DotCi icon indicating copy to clipboard operation
DotCi copied to clipboard

Jobs should be recovered from mongodb

Open ppg opened this issue 9 years ago • 1 comments

I think there's a couple things at play here, but basically if I loose my Jenkins master but I bring up a new one and connect DotCi to the MongoDB where it was storing all its info, I think that database has enough info to automatically recreate the jobs. I believe this because currently if you try to add back a job for a private repo that is in the DB then you get an exception complaining about that job already existing. At that point, its reconfigured the org and you can see all your jobs again. However the one that you just added now has multiple deploy keys for the private repo, which causes it to be marked as not private, and thus the job can't pull any code.

Repo steps:

  1. Setup docker build: docker-compose build docker-compose run --rm plugin npm run build docker-compose up plugin

  2. Visit http://localhost:8080/jenkins and configure DotCi with a test GitHub application

  3. Add a job for a private repository (don't really care if it works or not, but a green one would be better)

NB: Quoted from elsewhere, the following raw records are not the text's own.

(** * VISTA: iterative point-prompt validation of a SAM2 video predictor

    A shallow embedding of
    [vista3d/scripts/validation/val_multigpu_sam2_point_iterative.py]:
    seed selection ([get_points_from_label]), error-driven correction
    ([get_points_from_false_pred]), the refinement loop of [run] and the
    bookkeeping of the metric tensor.

    Conventions of the embedding.
    - A tensor of rank k is a k-fold nested list; the outermost list is
      axis 0.  Index tensors (the rows of [torch.nonzero]) are lists of [Z].
    - Python exceptions are the [Raise] results of the [result] monad.
    - [torch.float] values are [f32]: either [NaN] or the rational number the
      float denotes.  Comparisons and maxima are exact on floats, so this is
      all the metric bookkeeping needs; infinities never occur in a Dice
      score and are left out.  The float arithmetic of the seed selection
      (mean, squared distance) is carried out on exact rationals.
    - Index arithmetic is done in [Z] without the 64-bit wrap-around:
      every index addresses an element of a tensor held in memory, so squared
      distances stay far below 2^63.
    - Third-party code (MONAI, SciPy, the SAM2 predictor) is taken as a
      parameter.  The collective operations of [torch.distributed] hand
      every worker the values of all workers, in rank order.
    - Of the output, the lines given to the logger and the bundle given to
      [torch.save] are kept; what is only printed is left out.  The text of
      a log line is a parameter.
    - The JPEG frames are written by [save_nifti_frames_to_jpg] to a file
      system of its own; in the loop of [run] the predictor reads the volume
      through [init_state], and of the call that writes the frames the loop
      keeps the exception it can raise. *)

From Stdlib Require Import ZArith QArith Lia DecimalString DecimalNat.
From stdpp Require Import base option list sorting strings gmap.

#[local] Set Warnings "-clear-no-such-hyp".
Local Open Scope Z_scope.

  4. Stop your docker-compose up plugin command

  5. Remove ./work folder, which should clear out all the saved state about for Jenkins

  6. Start up jenkins again with docker-compose up plugin

  7. Notice that there are no jobs present; if you want to see the DB state you can docker-compose run --rm mongo mongo --host mongo and then

    use dotci
    db.deploy_keys.find({}, {repo_url: 1})
    

    That will show you there is an existing key for the job

  8. Try to add the same job from step 3

  9. Notice that you get an exception, which is bad; should detect this and handle gracefully.

  10. Go back to root and that repo's organization should be there now and you can navigate to the job; i.e. it was added despite the exception.

  11. Go to the job and try a build; it should fail with a public key denied reason.

  12. Try step 7 again, you'll notice there are now two keys; if you can figure out which one is right you can delete the other one (or modify the repo_url so its not found) and then the build will work again.

I think this illustrates a few issues:

  1. On step 6/7 DotCi should be able to tell that it has jobs configured and automatically make all those jobs be present again; that would actually obviate all the issues in the following steps, although I think there's a benefit to making them robust with the rest of these items.
  2. On step 8/9 this scenario should be detected and handled gracefully; i.e. look for the job earlier (hopefully before adding a second deploy key) and if it exists do the work to recreate the file structure to see the jobs and then redirect them to the job.
  3. On step 11, this code is kinda the issue: src/main/java/com/groupon/jenkins/github/services/GithubDeployKeyRepository.java although I also think this code src/main/java/com/groupon/jenkins/github/services/GithubRepositoryService.java is either not working or not called correctly too. Eitherway before adding deploy keys we have a handle to the Github API, which not go through the existing keys and see if any work first; if they don't then delete them, if they do then use that one. Basically this area can be more robust.
  4. This is more of a suggestion and its really specific to debugging this kinda, but I think since the keys are encrypted in the DB it'd be nice to calculate the fingerprint and store that so that one could correlate them to what's in Github easily.

ppg avatar Aug 06 '15 03:08 ppg

hi @ppg, Let me research this over the weekend.

suryagaddipati avatar Aug 06 '15 20:08 suryagaddipati